Als je het tijdens een training moeilijk krijgt en je wilt stoppen, dan is dit wat je moet doen
|
Het juiste gebruik van mentale
technieken om je prestaties te verbeteren is meer dan simpelweg jezelf
vertellen om ‘sneller te gaan’. Twee experts vertellen waar het om gaat.
1. Visualiseer je succes
De tijd nemen om voorafgaand
aan een zware training deze eerst in gedachten te doorlopen, kan je helpen om
je workout met meer zelfvertrouwen te doen en er gemakkelijker mee om te gaan,
zegt sportpsycholoog Ariane Machín. Voordat je de schoenen aantrekt, doe je je
ogen dicht en gebruik je alle vijf je zintuigen om je voor te stellen wat die
bijzonder moeilijke momenten zullen zijn. Stel je vervolgens voor dat je er
doorheen pusht, zegt ze. Stel je het gevoel van je brandende spieren voor, het
geluid van je ademhaling, de weg of het pad dat zich voor je uitstrekt, de wind
tegen je huid, de geur van zweet, enzovoort.

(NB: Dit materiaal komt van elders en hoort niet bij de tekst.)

(* ===== verification/Blocks.v ===== *)
(** * The block layer as the file system uses it

    kernel/fs.c reads a block, looks at it or changes it, logs it if it
    changed, and releases it, all inside a transaction.  The class states what
    those calls promise: [v] is what a reader of each block sees, [hs] the
    blocks the process holds with their buffer and present contents, [lg] the
    blocks the transaction has logged. *)

From S2P Require Import Prelude Riscv Mem Lock Bio.
Local Open Scope Z_scope.

Abbreviation contents := (Z -> block).
Abbreviation holding := (gmap Z (nat * block)).

Definition setv (b : Z) (d : block) (v : contents) : contents := fun c => if decide (c = b) then d else v c.

Class Blocks (S : Type) := {
  fsdev : Z;
  b_read : Z -> Z -> M S nat;
  b_data : nat -> M S block;
  b_set : nat -> block -> M S unit;
  b_log : nat -> M S unit;
  b_rel : nat -> M S unit;
  (** Blocks that belong to the file system. *)
  fsblock : Z -> Prop;
  brep : S -> contents -> holding -> gset Z -> Prop;
  b_read_law : forall s v hs lg b, brep s v hs lg -> fsblock b -> hs !! b = None -> (size hs < 4)%nat ->
    exists h s', b_read fsdev b s = Ok h s' /\ brep s' v (<[b := (h, v b)]> hs) lg;
  b_data_law : forall s v hs lg b h d, brep s v hs lg -> hs !! b = Some (h, d) -> b_data h s = Ok d s;
  b_set_law : forall s v hs lg b h d d', brep s v hs lg -> hs !! b = Some (h, d) ->
    exists s', b_set h d' s = Ok tt s' /\ brep s' v (<[b := (h, d')]> hs) lg;
  (** Up to MAXOPBLOCKS blocks can be logged. *)
  b_log_law : forall s v hs lg b h d, brep s v hs lg -> hs !! b = Some (h, d) ->
    b ∈ lg \/ Z.of_nat (size lg) < MAXOPBLOCKS ->
    exists s', b_log h s = Ok tt s' /\ brep s' (setv b d v) hs ({[b]} ∪ lg);
  (** A block is released as it was found or as it was logged. *)
  b_rel_law : forall s v hs lg b h d, brep s v hs lg -> hs !! b = Some (h, d) -> d = v b ->
    exists s', b_rel h s = Ok tt s' /\ brep s' v (delete b hs) lg
}.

Alleen al door een ervaring
als deze te visualiseren, kun je dezelfde motorneuronen activeren die tijdens
de daadwerkelijke actie actief zijn, legt Machín uit. En daarom, als je het
moment real-time ervaart, voelt het niet meer als iets onbekends, zegt ze.
‘Visualiseren helpt je om
rustig te blijven in situaties waarbij je je niet op je gemak voelt’, voegt Verrengia
toe. ‘Mensen worden nerveus over de ongemakkelijkheid van een naderende
situatie.’ Maar als je jezelf voorstelt hoe die ongemakkelijkheid eruitziet,
dan ben je beter voorbereid om kalm en zelfverzekerd om te gaan met dat ongemak
op het moment dat het zich voordoet, legt ze uit.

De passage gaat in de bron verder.